Alice E. Trexler (1978-2012) is an Emerita Associate Professor and past Director of the Dance Program. She holds a Ph.D. from NYU. She taught courses in creative process, composition, performance, dance cultures, physical theater, and interdisciplinary studies. She offered both applied and theoretical courses and created performances in liberal arts settings such as Wellesley, Bryn Mawr, and Tufts for forty years. She also produced and choreographed experimental dance in New York, Philadelphia and Boston in the seventies and eighties, training at and with The Graham School, Cunningham Studio, Luigi's, Leon Collins Studio, Richard Bull, and Nancy Stark Smith.

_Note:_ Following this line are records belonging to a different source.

(* ===== verification/RadiusPacket.v ===== *)
(** RADIUS packets: [electron/utils/radiusUtils.js].

    Attributes, the parser and the builder of packets, the authenticators of responses and
    accounting requests, the Message-Authenticator and the hiding of passwords.  MD5 and
    HMAC-MD5 are parameters with digests of 16 bytes, addresses are [IpAddr].  The loops that
    look for the Message-Authenticator in a packet step by the length byte of an attribute
    and do not end on a zero; they are functions of fuel, and enough of it for the packets
    they are given. *)

From stdpp Require Import base list numbers strings option.
From Stdlib Require Import ZArith Lia.
From S2P Require Import Prelude NodePath JsText Utf8 IpAddr.

Local Open Scope Z_scope.
Local Open Scope js_scope.

Definition MAX_PACKET_LENGTH : Z := 4096.
Definition MIN_PACKET_LENGTH : Z := 20.
Definition MAX_ATTRIBUTE_VALUE_LENGTH : Z := 253.

Definition ACCESS_REQUEST : Z := 1.
Definition ACCESS_ACCEPT : Z := 2.
Definition ACCESS_REJECT : Z := 3.
Definition ACCOUNTING_REQUEST : Z := 4.
Definition ACCOUNTING_RESPONSE : Z := 5.
Definition ACCESS_CHALLENGE : Z := 11.
Definition DISCONNECT_REQUEST : Z := 40.
Definition DISCONNECT_ACK : Z := 41.
Definition DISCONNECT_NAK : Z := 42.
Definition COA_REQUEST : Z := 43.
Definition COA_ACK : Z := 44.
Definition COA_NAK : Z := 45.

Definition USER_NAME : Z := 1.
Definition USER_PASSWORD : Z := 2.
Definition CHAP_PASSWORD : Z := 3.
Definition NAS_IP_ADDRESS : Z := 4.
Definition NAS_PORT : Z := 5.
Definition SERVICE_TYPE : Z := 6.
Definition FRAMED_PROTOCOL : Z := 7.
Definition FRAMED_IP_ADDRESS : Z := 8.
Definition FRAMED_IP_NETMASK : Z := 9.
Definition FILTER_ID : Z := 11.
Definition REPLY_MESSAGE : Z := 18.
Definition STATE : Z := 24.
Definition CLASS : Z := 25.
Definition VENDOR_SPECIFIC : Z := 26.
Definition SESSION_TIMEOUT : Z := 27.
Definition IDLE_TIMEOUT : Z := 28.
Definition CALLED_STATION_ID : Z := 30.
Definition CALLING_STATION_ID : Z := 31.
Definition NAS_IDENTIFIER : Z := 32.
Definition PROXY_STATE : Z := 33.
Definition ACCT_STATUS_TYPE : Z := 40.
Definition ACCT_SESSION_ID : Z := 44.
Definition ACCT_MULTI_SESSION_ID : Z := 50.
Definition CHAP_CHALLENGE : Z := 60.
Definition MESSAGE_AUTHENTICATOR : Z := 80.
Definition NAS_PORT_ID : Z := 87.
Definition CHARGEABLE_USER_IDENTITY : Z := 89.
Definition NAS_IPV6_ADDRESS : Z := 95.
Definition FRAMED_INTERFACE_ID : Z := 96.
Definition FRAMED_IPV6_PREFIX : Z := 97.
Definition ERROR_CAUSE : Z := 101.

(** ** Values of attributes *)

Record radius_attr := { attr_type : Z; attr_value : buffer }.

#[export] Instance radius_attr_eq_dec : EqDecision radius_attr.
Proof. solve_decision. Defined.

Definition attr (type : Z) (value : buffer) : radius_attr := {| attr_type := type; attr_value := value |}.

Definition stringToBuffer (value : jsstring) : buffer := utf8_encode value.

Definition numberToBuffer (num : Z) : result buffer :=
  if (num <? 0) || (4294967295 <? num) then Throw (ErrorMsg "RADIUS integer attribute out of range")
  else writeUInt32BE (alloc 4) num 0.

Definition octet (part : jsstring) : result Z :=
  match Number_text part with
  | Some n => if (n <? 0) || (255 <? n) then Throw (ErrorMsg "Invalid IPv4 address") else Ok n
  | None => Throw (ErrorMsg "Invalid IPv4 address")
  end.

Definition ipToBuffer (ip : jsstring) : result buffer :=
  let parts := split_on 46 ip in
  guard! blen parts =? 4 else ErrorMsg "Invalid IPv4 address" in
  map_ok octet parts.

Definition bufferToIp (b : buffer) : jsstring := if blen b =? 4 then join_with 46 (map dec_digits b) else [].

Definition stringAttr (type : Z) (value : jsstring) : radius_attr := attr type (stringToBuffer value).

Definition integerAttr (type : Z) (value : Z) : result radius_attr := let! b := numberToBuffer value in Ok (attr type b).

Definition ipAttr (type : Z) (value : jsstring) : result radius_attr := let! b := ipToBuffer value in Ok (attr type b).

Section Addresses.
Context `{IpAddr}.

Definition ipv6ToBuffer (ip : jsstring) : result buffer :=
  match ip_parse ip with
  | Some (ipv6, bytes) => Ok bytes
  | _ => Throw (ErrorMsg "Invalid IPv6 address")
  end.

Definition bufferToIpv6 (b : buffer) : jsstring := if blen b =? 16 then toLowerCase (ip_toString (ipv6, b)) else [].

(** [.replace(/^\[/, '').replace(/\]$/, '')] *)
Definition without_brackets (value : jsstring) : jsstring :=
  let value := match value with 91 :: tl => tl | _ => value end in
  match reverse value with 93 :: tl => reverse tl | _ => value end.

Definition normalizeAddress (address : jsstring) : jsstring :=
  match address with
  | [] => []
  | _ =>
    let value := default [] (head (split_on 37 (without_brackets (trim_text address)))) in
    match ip_parse value with
    | Some (ipv6, bytes) =>
      if isIPv4MappedAddress (ipv6, bytes) then ip_toString (ipv4, drop 12 bytes) else toLowerCase (ip_toString (ipv6, bytes))
    | Some a => toLowerCase (ip_toString a)
    | None =>
      let prefix := js "::ffff:" in
      toLowerCase (if bool_decide (take (length prefix) value = prefix) then drop (length prefix) value else value)
    end
  end.

Definition ipv6PrefixAttr (type : Z) (prefix : jsstring) : result radius_attr :=
  match split_on 47 prefix with
  | address :: lengthText :: _ =>
    match Number_text lengthText with
    | Some prefixLength =>
      if (prefixLength <? 0) || (128 <? prefixLength) then Throw (ErrorMsg "Invalid IPv6 prefix length")
      else
        let! addressBuffer := ipv6ToBuffer address in
        let prefixBytes := (prefixLength + 7) / 8 in
        Ok (attr type ([0; prefixLength] ++ subarray addressBuffer 0 prefixBytes))
    | None => Throw (ErrorMsg "Invalid IPv6 prefix length")
    end
  | _ => Throw (ErrorMsg "Invalid IPv6 prefix length")
  end.
End Addresses.

Definition vendorSpecificAttr (vendor type : Z) (value : jsstring) : result radius_attr :=
  let payload := stringToBuffer value in
  guard! negb ((vendor <? 1) || (4294967295 <? vendor)) else ErrorMsg "Invalid RADIUS vendor id" in
  guard! negb ((type <? 1) || (255 <? type)) else ErrorMsg "Invalid RADIUS vendor attribute type" in
  guard! negb (247 <? blen payload) else ErrorMsg "Vendor-Specific payload is longer than 247 octets" in
  let! b := writeUInt32BE (alloc (6 + blen payload)) vendor 0 in
  let! b := writeUInt8 b type 4 in
  let! b := writeUInt8 b (2 + blen payload) 5 in
  Ok (attr VENDOR_SPECIFIC (copy_into payload b 6)).

(** ** Encoding *)

Definition encodeAttribute (a : radius_attr) : result buffer :=
  guard! negb ((attr_type a <? 1) || (255 <? attr_type a)) else ErrorMsg "Invalid RADIUS attribute type" in
  guard! negb (MAX_ATTRIBUTE_VALUE_LENGTH <? blen (attr_value a)) else ErrorMsg "RADIUS attribute is longer than 253 octets" in
  let! b := writeUInt8 (alloc (2 + blen (attr_value a))) (attr_type a) 0 in
  let! b := writeUInt8 b (2 + blen (attr_value a)) 1 in
  Ok (copy_into (attr_value a) b 2).

Definition encodeAttributes (attributes : list radius_attr) : result buffer :=
  let! parts := map_ok encodeAttribute attributes in Ok (concat parts).

(** The first 20 bytes: [writeUInt8(code)], [writeUInt8(identifier & 0xff)], [writeUInt16BE(length)] and
    the authenticator. *)
Definition write_header (b : buffer) (code identifier len : Z) (authenticator : buffer) : result buffer :=
  let! b := writeUInt8 b code 0 in
  let! b := writeUInt8 b (js_and identifier 255) 1 in
  let! b := writeUInt16BE b len 2 in
  Ok (copy_into authenticator b 4).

She performed with Richard Bull's New York Chamber Dance Group, The Mosaic Dance Group of Philadelphia, and in musical theatre summer stock. A past member of the American Dance Guild Board of Directors, she directed the ADG national conference in 1988, and has also presented at NDA, NDEO, and other national conferences. Her dance writing has appeared in various periodicals. She was involved in interdisciplinary teaching with Biology Professor Francie Chew for fifteen years, having participated in the creation of the first course for the Center for Interdisciplinary Studies and, later, a cross-listed American Studies course--Viewing African American Dance: Perspectives from Art and Science. Alice Trexler headed and served on many Tufts Arts and Sciences Committees. In May 2011, she received the Seymour O. Simches Award for distinguished teaching and advising, and in April 2012, the Dance Studies Award was named for her.